THANK God for Ikea and Rod Bransgrove.
That’s not a sentence I ever expected to write, nor you to read I imagine, but there it is.
If it were not for these two unlikely bedfellows I would be joining the gathering throng heading for a plunge off the Itchen Bridge.
It really has been that bad.
Sympathy for journalists is about as common as a loan from a high street bank these days. But telling the stories of woe flowing from Hampshire’s high streets, industrial parks and offices these past weeks has been an unenviable task.
Like a diner confronted with a huge menu, I don’t know where to start. Only this is a toxic eatery, with dishes that leave a bitter taste in the mouth - Little Chef by Dr Crippen rather than Heston Blumenthal.
Inside you will find an eyewatering but unblinking account of massive job losses, longestablished company closures, creditors left hurting, councils ballooning and developments that had filled our hearts with hope now plunged into doubt and darkness.
It has been the toughest time I can remember and the miserable truth of it is that I don’t think the worst has happened yet. We can look forward to more, probably much more, of the same as the international economic disaster gradually trickles down into local financial pain.
Chronicling this bleak tide’s relentless washingaway of years of progress, helpless as it undermines the foundations for future success that were belatedly being laid, has been a bloody business.
And it’s difficult even to drown your sorrows, with pubs closing, being put up for sale (see page 18) and treasured favourites in apparently terminal decline (see page 5).
Woe is me and yet… Now I don’t propose to sit here and type a load of twaddle about spotting green shoots of recovery.

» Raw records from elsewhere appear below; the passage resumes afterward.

(** * drive-linkup: live location, booking and trip handlers

    A shallow embedding of the TypeScript handlers of the ride-sharing
    client (React components over a Supabase backend) and the properties
    of its specification that can be stated about them.

    Layout:
    - [Loc]: location rows and the two "latest row per actor" reducers of
      the map components;
    - [Store]: the tables and what an accepted request does to them;
    - [Fx]: a small state / trace / exception monad for the handlers;
    - one module per source component ([DriverDashboard],
      [DriverDashboard002], [PassengerDashboard], [TripDetails],
      [CreateTrip], [Presenter], [ShareButton], [PassengerBookings],
      [TripDetailsExisting], [LiveMap], [Route]), with the collaborators
      they call (geolocation watches, realtime channels, map widget) as
      part of their state;
    - the edge functions ([Notification], [Directions]);
    - the facts, one module per subject. *)

From stdpp Require Import base list strings gmap sorting pretty.
From Stdlib Require Import ZArith Lia.

Local Open Scope Z_scope.

(* ================================================================== *)
(** * Location rows and the latest-per-actor reducers                  *)
(* ================================================================== *)

Module Loc.

(** A row of [driver_locations] / [passenger_locations] (the two tables
    have the same columns; [actor_id] stands for [driver_id] resp.
    [passenger_id]).  Instants are integers: [updated_at] is the stored
    [TIMESTAMPTZ] in microseconds, the resolution the database orders by.
    Coordinates, heading and speed are payload carried as integers
    (fixed-point); nothing below computes on them. *)
Record LocationRow := {
  id : string;
  actor_id : string;
  trip_id : option string;
  latitude : Z;
  longitude : Z;
  heading : option Z;
  speed : option Z;
  updated_at : Z
}.

#[global] Instance LocationRow_eq_dec : EqDecision LocationRow.
Proof. solve_decision. Defined.

(** [new Date(s)]: a JavaScript [Date] holds milliseconds, so the
    comparison made by the reducers is on the instant cut to
    milliseconds. *)
Definition new_Date (t : Z) : Z := t `div` 1000.

(** [acc.find(l => l.driver_id === a)]: the first row of that actor. *)
Definition find (a : string) (acc : list LocationRow) : option LocationRow :=
  snd <$> list_find (λ l, actor_id l = a) acc.

(** [acc.indexOf(existing)]: the first position holding that row, [None]
    for JavaScript's [-1]. *)
Definition indexOf (existing : LocationRow) (acc : list LocationRow) : option nat :=
  fst <$> list_find (λ l, l = existing) acc.

(** [acc.push(x)]. *)
Definition push (acc : list LocationRow) (x : LocationRow) : list LocationRow :=
  acc ++ [x].

(** The callback of [data.reduce] in
    [EnhancedMapComponent.fetchDriverLocations] (both copies):
    push the row unless one of its driver is already there. *)
Definition first_seen_step (acc : list LocationRow) (location : LocationRow)
  : list LocationRow :=
  match find (actor_id location) acc with
  | None => push acc location
  | Some _ => acc
  end.

Definition latest_first_seen (data : list LocationRow) : list LocationRow :=
  foldl first_seen_step [] data.

(** The callback of [data.reduce] in [MapComponent.fetchDriverLocations]
    and [EnhancedMapComponent.fetchPassengerLocations]: push a row of a
    new actor, overwrite the actor's row when the current one is strictly
    later.  With [indexOf] at [-1] the assignment [acc[-1] = current]
    would set a property and leave the elements alone. *)
Definition replace_step (acc : list LocationRow) (current : LocationRow)
  : list LocationRow :=
  match find (actor_id current) acc with
  | None => push acc current
  | Some existing =>
      if decide (new_Date (updated_at existing) < new_Date (updated_at current))
      then match indexOf existing acc with
           | Some index => <[index := current]> acc
           | None => acc
           end
      else acc
  end.

Definition latest_replace (data : list LocationRow) : list LocationRow :=
  foldl replace_step [] data.

(** [.order('updated_at', { ascending: false })]: the rows come back
    ordered by [updated_at], latest first. *)
Definition later_or_equal (r1 r2 : LocationRow) : Prop :=
  updated_at r2 ≤ updated_at r1.

#[global] Instance later_or_equal_dec : RelDecision later_or_equal.
Proof. intros r1 r2. unfold later_or_equal. apply _. Defined.
Definition shown (selected_filters : list string) (rec : ComparisonRecord) : bool :=
  match selected_filters with
  | [] => true
  | _ :: _ =>
      existsb (String.eqb (PyStr.lower (status rec)))
        (map PyStr.lower selected_filters)
  end.

(** [s.split(".")]: the parts of [s] between its dots, at least one. *)
Fixpoint split_dots (s : string) : list string :=
  match s with
  | EmptyString => [EmptyString]
  | String c s' =>
      if Ascii.eqb c "." then EmptyString :: split_dots s'
      else match split_dots s' with
           | h :: t => String c h :: t
           | [] => [String c EmptyString]
           end
  end.

(** [name.lower().split(".")[-1]]. *)
Definition suffix_of (name : string) : string :=
  last (split_dots (PyStr.lower name)) EmptyString.

Fixpoint has_dot (s : string) : bool :=
  match s with
  | EmptyString => false
  | String c s' => Ascii.eqb c "." || has_dot s'
  end.

Section Upload.

(** An uploaded file and the three readers that [read_uploaded_file]
    hands it to: decoding its bytes as UTF-8, [docx2txt.process] on a
    temporary copy, and the texts that [extract_text] gives for the
    pages of a [PdfReader] (the empty string for a page without text).
    [None] is an exception raised by the reader. *)
Variable File : Type.
Variable file_name : File -> string.
Variable decode_utf8 : File -> option string.
Variable docx2txt_process : File -> option string.
Variable pdf_page_texts : File -> option (list string).

Definition read_uploaded_file (file : File) : option string :=
  let suffix := suffix_of (file_name file) in
  if String.eqb suffix "txt" then decode_utf8 file
  else if String.eqb suffix "docx" then docx2txt_process file
  else if String.eqb suffix "pdf" then
    option_map
      (fun pages =>
         PyStr.join PyStr.nl
           (filter (fun text => negb (PyStr.is_empty text)) pages))
      (pdf_page_texts file)
  else Some EmptyString.

End Upload.

Arguments read_uploaded_file {File}.

(** The step [Compare to Template]: the filled text is segmented and
    compared with the template. *)
Definition compare_to_template {World : Type}
    (chat_completion : World -> string -> option (string * World))
    (template_map : SegmentMap) (filled_text : string) (w : World)
    : option (Run World) :=
  match segment_document filled_text with
  | Some filled_segments =>
      compare_segments chat_completion template_map filled_segments w
  | None => None
  end.

(** ** Notions used to state the properties *)

(** A text of white space only. *)
Fixpoint blank (s : string) : bool :=
  match s with
  | EmptyString => true
  | String c s' => PyChar.is_space c && blank s'
  end.

(** The buffer of a section: lines that are no heading candidates
    under [Header], and elsewhere a heading line whose trimmed text is
    the key, followed by lines that are no heading candidates. *)
Definition section_shape (entry : string * list string) : Prop :=
  (fst entry = "Header" /\ Forall (fun l => is_heading l = false) (snd entry))
  \/ exists line rest,
       snd entry = line :: rest
       /\ is_heading line = true
       /\ PyStr.strip line = fst entry
       /\ Forall (fun l => is_heading l = false) rest.

(** The template sections for which [compare_segments] takes its third
    branch. *)
Definition needs_judgment (filled_map : SegmentMap) (item : string * string) : bool :=
  let filled_content := PyDict.get_default filled_map (fst item) "" in
  negb (PyStr.is_empty (PyStr.strip filled_content))
  && negb (String.eqb (PyStr.strip filled_content) (PyStr.strip (snd item))).

(** A line of the answer that starts with one of the four prefixes. *)
Definition recognized (line : string) : bool :=
  has_prefix Status line || has_prefix Reason line
  || has_prefix Remediation line || has_prefix MatchPercentage line.

(** Every line with a line feed in front of it. *)
Fixpoint concat_lines (lines : list string) : string :=
  match lines with
  | [] => EmptyString
  | line :: rest => PyStr.nl ++ line ++ concat_lines rest
  end.

(** Files and readers used in the examples. *)
Definition reader_of (texts : list (string * string)) (name : string)
    : option string :=
  PyDict.get texts name.

(** How the record of one template section came about: by the missing
    branch, by the exact match branch, or from an answer of the
    service. *)
Inductive Verdict {World : Type} (section content filled_content : string)
    (j : Judgment) (r : Run World) : Prop :=
| verdict_missing :
    PyStr.strip filled_content = "" ->
    j = missing_judgment ->
    not_asked section r ->
    Verdict section content filled_content j r
| verdict_exact :
    PyStr.strip filled_content <> "" ->
    PyStr.strip filled_content = PyStr.strip content ->
    j = sufficient_judgment ->
    not_asked section r ->
    Verdict section content filled_content j r
| verdict_oracle (response : string) (parsed : Judgment) :
    PyStr.strip filled_content <> "" ->
    PyStr.strip filled_content <> PyStr.strip content ->
    In (mkCall section (prompt content filled_content) response) (calls r) ->
    parse_response (PyStr.splitlines response) = Some parsed ->
    j = default_remediation parsed ->
    Verdict section content filled_content j r.

(** ** Dictionaries: lookup after assignment *)

Section DictFacts.

Context {V : Type}.
Implicit Types (d : PyDict.dict V) (k : string) (v : V).

Lemma get_set_same d k v : PyDict.get (PyDict.set d k v) k = Some v.
Proof.
  induction d as [|[k' v'] d IH]; simpl.
  - now rewrite String.eqb_refl.
  - destruct (String.eqb k' k) eqn:E; simpl; now rewrite E.
Qed.

Lemma get_set_other d k k' v :
  k <> k' -> PyDict.get (PyDict.set d k v) k' = PyDict.get d k'.
Proof.
  intros Hne. induction d as [|[k0 v0] d IH]; simpl.
  - destruct (String.eqb k k') eqn:E; [|reflexivity].
    apply String.eqb_eq in E. contradiction.
  - destruct (String.eqb k0 k) eqn:E; simpl.
    + apply String.eqb_eq in E. subst k0.
      destruct (String.eqb k k') eqn:E'; [|reflexivity].
      apply String.eqb_eq in E'. contradiction.
    + now rewrite IH.
Qed.

Lemma get_none_iff d k : PyDict.get d k = None <-> ~ In k (PyDict.keys d).
Proof.
  induction d as [|[k' v'] d IH]; simpl.
  - tauto.
  - destruct (String.eqb k' k) eqn:E.
    + apply String.eqb_eq in E. split; [discriminate | tauto].
    + apply String.eqb_neq in E. rewrite IH. tauto.
Qed.

Lemma get_some_in_keys d k v : PyDict.get d k = Some v -> In k (PyDict.keys d).
Proof.
  intros H. destruct (in_dec string_dec k (PyDict.keys d)) as [?|Hn]; [assumption|].
  apply get_none_iff in Hn. congruence.
Qed.

Lemma set_fresh d k v : ~ In k (PyDict.keys d) -> PyDict.set d k v = d ++ [(k, v)].
Proof.
  induction d as [|[k' v'] d IH]; simpl; intros Hn; [reflexivity|].
  destruct (String.eqb k' k) eqn:E.
  - apply String.eqb_eq in E. tauto.
  - f_equal. apply IH. tauto.
Qed.

Lemma set_last d k v v' :
  ~ In k (PyDict.keys d) -> PyDict.set (d ++ [(k, v)]) k v' = d ++ [(k, v')].
Proof.
  induction d as [|[k0 v0] d IH]; simpl; intros Hn.
  - now rewrite String.eqb_refl.
  - destruct (String.eqb k0 k) eqn:E.
    + apply String.eqb_eq in E. tauto.
    + f_equal. apply IH. tauto.
Qed.

Lemma get_last d k v : ~ In k (PyDict.keys d) -> PyDict.get (d ++ [(k, v)]) k = Some v.
Proof.
  induction d as [|[k0 v0] d IH]; simpl; intros Hn.
  - now rewrite String.eqb_refl.
  - destruct (String.eqb k0 k) eqn:E.
    + apply String.eqb_eq in E. tauto.
    + apply IH. tauto.
Qed.

Lemma keys_set d k v :
  PyDict.keys (PyDict.set d k v)
  = if in_dec string_dec k (PyDict.keys d) then PyDict.keys d
    else PyDict.keys d ++ [k].
Proof.
  induction d as [|[k0 v0] d IH]; simpl.
  - reflexivity.
  - destruct (String.eqb k0 k) eqn:E; simpl.
    + apply String.eqb_eq in E. subst.
      destruct (string_dec k k); [reflexivity | congruence].
    + apply String.eqb_neq in E. rewrite IH.
      destruct (string_dec k0 k); [contradiction|].
      destruct (in_dec string_dec k (PyDict.keys d)); reflexivity.
Qed.

Lemma get_in_wf d k v : PyDict.wf d -> In (k, v) d -> PyDict.get d k = Some v.
Proof.
  unfold PyDict.wf. induction d as [|[k0 v0] d IH]; simpl; intros Hnd Hin.
  - contradiction.
  - inversion Hnd as [|? ? Hnotin Hnd']; subst.
    destruct Hin as [Heq | Hin].
    + inversion Heq; subst. now rewrite String.eqb_refl.
    + destruct (String.eqb k0 k) eqn:E.
      * apply String.eqb_eq in E. subst. exfalso. apply Hnotin.
        change k with (fst (k, v)). now apply in_map.
      * now apply IH.
Qed.
(** X2: once the gatherer and the primary provider have answered, the
    reply alone decides the result of [generateRecommendations]: no
    content or empty content gives the no-response error; a text that does
    not parse after cleaning gives the parse error; a parsed value that
    fails the structure check gives that check's error; otherwise the
    parsed value itself is returned, unchanged. *)
Theorem X2_reply_decides_result
        (w : World) (context : CompanyContext) (handle : option OpenAI)
        (intelligence : WebResearch.CompanyIntelligence) (completion : Completion) :
  isValidApiKey (VITE_OPENAI_API_KEY w) = true ->
  gatherCompanyIntelligence w (companyName context) (websiteUrl context)
  = Return intelligence ->
  (forall client request, chat_completions_create w client request = Return completion) ->
  fst (run (generateRecommendations w context) handle)
  = Calls.replyOutcome w completion.
Proof.
  intros Hkey Hgather Hchat. unfold Calls.replyOutcome.
  run_monad. rewrite Hkey, Hgather.
  destruct (isValidApiKey (VITE_AWS_ACCESS_KEY_ID w)
            && isValidApiKey (VITE_AWS_SECRET_ACCESS_KEY w)); step;
    [destruct (invokeClaude w (industryPrompt intelligence)); step|..];
    destruct handle; step; rewrite ?Hkey; step; rewrite Hchat; step;
    (destruct (first_content completion) as [response|]; step; [|reflexivity]);
    (destruct (JS.truthy response); step; [|reflexivity]);
    (destruct (JSON_parse w (cleanResponse response)) as [v|pe]; step;
     [|reflexivity]);
    destruct (validateStructure v); reflexivity.
Qed.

But there are pinpricks of light to leaven the descending gloom.
Rod Bransgrove, or Saint Rod as I will soon launch a campaign for him to be known, has shrugged off the recession and fearlessly ploughed ahead with a visionary scheme to expand the Rose Bowl.
It is almost unique among the boom-time dreams in that it is going ahead without dilution or delay.
And then the blue and yellow Swedish retail juggernaut that is Ikea steamed into town with an opening so successful it singlehandedly maintained Southampton’s position in the UK’s retail rankings despite a succession of high profile city shops disappearing forever.
Whatever you think of flatpack furniture or, for that matter, cricket, both of these developments seem to me to be founded on a belief that the good times will return.
And in these dark days, such confidence is a welcome beacon of hope.
In the words of Clive Dunn from Dad’s Army – another triumph of optimism over expectation, “Don’t panic Mr Mainwaring”.